What made the event even more special was the fact that Jo held her first public Rose session after dinner, and was well received. Rose opened with some comments and then opened the floor to questions. It lasted just over an hour, and we’ll transcribe the session and make it available in the coming weeks, along with some pictures and video.

Finally, I wanted to include links to a special DVD I made to honor Joanne and her transition into the Crone stage of her life.

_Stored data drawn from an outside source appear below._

(* ===== verification/F64.v ===== *)
(** * Binary64 arithmetic

    Rust's [f64] operators are the correctly rounded IEEE 754 operations, which
    the standard library's [SpecFloat] defines without axioms; [f64] is its
    [spec_float] at precision 53 and maximal exponent 1024.  Decimal literals
    are quotients of two exactly representable integers, so the division rounds
    them like the compiler does. *)
From Stdlib Require Export Floats.SpecFloat.
From S2P Require Import Prelude Bytes.

Definition f64 := spec_float.

(** [x as f64] *)
Definition f64_of_Z (x : Z) : f64 := binary_normalize 53 1024 x 0 false.
Definition f_add : f64 → f64 → f64 := SFadd 53 1024.
Definition f_sub : f64 → f64 → f64 := SFsub 53 1024.
Definition f_mul : f64 → f64 → f64 := SFmul 53 1024.
Definition f_div : f64 → f64 → f64 := SFdiv 53 1024.
Definition f_sqrt : f64 → f64 := SFsqrt 53 1024.
Definition f_neg : f64 → f64 := SFopp.
Definition f_abs : f64 → f64 := SFabs.
Definition f_eqb : f64 → f64 → bool := SFeqb.
Definition f_ltb : f64 → f64 → bool := SFltb.
Definition f_leb : f64 → f64 → bool := SFleb.

Definition f_zero : f64 := S754_zero false.
Definition f_one : f64 := f64_of_Z 1.
Definition f_infinity : f64 := S754_infinity false.

(** The literal [n/d]. *)
Definition f_lit (n d : Z) : f64 := f_div (f64_of_Z n) (f64_of_Z d).

(** [a.max(b)], [a.min(b)]: a NaN operand is ignored. *)
Definition f_is_nan (x : f64) : bool :=
  match x with S754_nan => true | _ => false end.
Definition f_max (a b : f64) : f64 :=
  if f_is_nan a then b else if f_is_nan b then a
  else if f_ltb a b then b else a.
Definition f_min (a b : f64) : f64 :=
  if f_is_nan a then b else if f_is_nan b then a
  else if f_ltb b a then b else a.

(** The integer part, towards zero, of a finite float, and [x.ceil()] as an
    integer; [None] on infinities and NaN. *)
Definition f_trunc_Z (x : f64) : option Z :=
  match x with
  | S754_zero _ => Some 0
  | S754_finite s m e =>
      let a := if 0 <=? e then Z.shiftl (Zpos m) e else Z.shiftr (Zpos m) (- e) in
      Some (if s then - a else a)
  | _ => None
  end.
Definition f_is_integral (x : f64) : bool :=
  match x with
  | S754_zero _ => true
  | S754_finite _ m e =>
      (0 <=? e) || (Zpos m mod 2 ^ (- e) =? 0)
  | _ => false
  end.
Definition f_ceil_Z (x : f64) : option Z :=
  t ← f_trunc_Z x;
  Some (if f_is_integral x then t
        else match x with S754_finite false _ _ => t + 1 | _ => t end).

(** [x.ceil() as usize]: saturating, NaN to 0. *)
Definition f_ceil_as_u64 (x : f64) : Z :=
  match f_ceil_Z x with
  | Some z => Z.min u64_max (Z.max 0 z)
  | None => match x with S754_infinity false => u64_max | _ => 0 end
  end.
(** [x as u64], [x as i64]: truncating, saturating, NaN to 0. *)
Definition f_as_u64 (x : f64) : Z :=
  match f_trunc_Z x with
  | Some z => Z.min u64_max (Z.max 0 z)
  | None => match x with S754_infinity false => u64_max | _ => 0 end
  end.

(** [x.to_bits()] on the canonical floats the operations return. *)
Definition f_to_bits (x : f64) : Z :=
  let sgn (s : bool) := if s then i64_half else 0 in
  match x with
  | S754_zero s => sgn s
  | S754_infinity s => sgn s + Z.shiftl 2047 52
  | S754_nan => Z.shiftl 2047 52 + Z.shiftl 1 51
  | S754_finite s m e =>
      sgn s + (if Z.log2 (Zpos m) =? 52 then Z.shiftl (e + 1075) 52 + (Zpos m - 2 ^ 52)
               else Zpos m)
  end.

(** [a.total_cmp(&b)]: the sign-magnitude bit patterns as signed integers, the
    magnitude bits of negative ones flipped. *)
Definition f_total_key (x : f64) : Z :=
  let b := f_to_bits x in
  if b <? i64_half then b else - (b - i64_half) - 1.
Definition f_total_cmp (a b : f64) : comparison := f_total_key a ?= f_total_key b.

#[export] Instance f_total_cmp_ord : CmpOrd f_total_cmp.
Proof. unfold f_total_cmp. apply (cmp_on f_total_key Z.compare). Qed.

(** [a.partial_cmp(&b).unwrap_or(Equal)] *)
Definition f_partial_cmp_or_eq (a b : f64) : comparison :=
  default Eq (SFcompare a b).

Example f_lit_test : f_lit 104 100 = S754_finite false 4683743612465316 (-52).
Proof. vm_compute. reflexivity. Qed.
Example f_ceil_test : f_ceil_as_u64 (f_lit 5 2) = 3.
Proof. vm_compute. reflexivity. Qed.

(** [x.ceil() as i64]: saturating, NaN to 0. *)
Definition f_ceil_as_i64 (x : f64) : Z :=
  match f_ceil_Z x with
  | Some z => Z.max (- i64_half) (Z.min (i64_half - 1) z)
  | None => match x with
            | S754_infinity false => i64_half - 1
            | S754_infinity true => - i64_half
            | _ => 0
            end
  end.
(** [x.powi(2)] *)
Definition f_sq (x : f64) : f64 := f_mul x x.

(** ** Order *)

Lemma f_leb_trans a b c : f_leb a b = true → f_leb b c = true → f_leb a c = true.
Proof.
  unfold f_leb, SFleb, SFcompare.
  destruct a as [|[]| |[] ma ea], b as [|[]| |[] mb eb], c as [|[]| |[] mc ec]; try done;
    destruct (Z.compare_spec ea eb), (Z.compare_spec eb ec), (Z.compare_spec ea ec); try done; try lia;
    subst; rewrite <- ?Pos.compare_cont_spec;
    change (Pos.compare_cont Eq) with Pos.compare in *;
    destruct (Pos.compare_spec ma mb), (Pos.compare_spec mb mc), (Pos.compare_spec ma mc); try done; lia.
Qed.
Lemma f_compare_or_eq_total a b : f_partial_cmp_or_eq a b ≠ Gt ∨ f_partial_cmp_or_eq b a ≠ Gt.
Proof.
  unfold f_partial_cmp_or_eq, SFcompare. destruct a as [|[]| |[] ma ea], b as [|[]| |[] mb eb]; cbn; try (by left); try (by right);
  rewrite (Z.compare_antisym eb ea); destruct (Z.compare_spec eb ea); cbn; try (by left); try (by right);
    change (Pos.compare_cont Eq) with Pos.compare in *; rewrite (Pos.compare_antisym mb ma); destruct (Pos.compare mb ma); cbn; try (by left); try (by right).
Qed.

We weren’t able to watch it at the ceremony due to a technical glitch, so I wanted to make it available because it further expresses the way of spirit we brought to this wonderful rite of passage. It’s called A Kiss for a Crone, and consists of various pictures we’ve taken in the past two years on vacations in California and Maui, as well as some Kosmic images that express the imagery in the lyrics of the original song by Seal.
Broadband (Best Viewed in Windows Media Player):
http://www.cafemuse.com/newworldview/videos/Kiss_for_a_Crone.mpg
56K Modem (Real Video):
http://www.cafemuse.com/newworldview/videos/Kiss_for_a_Crone.rv
(Most of the above pictures were shot by Gail Becker who also made Jo a lovely album and presented them to her a couple days later. Thanks Gail!)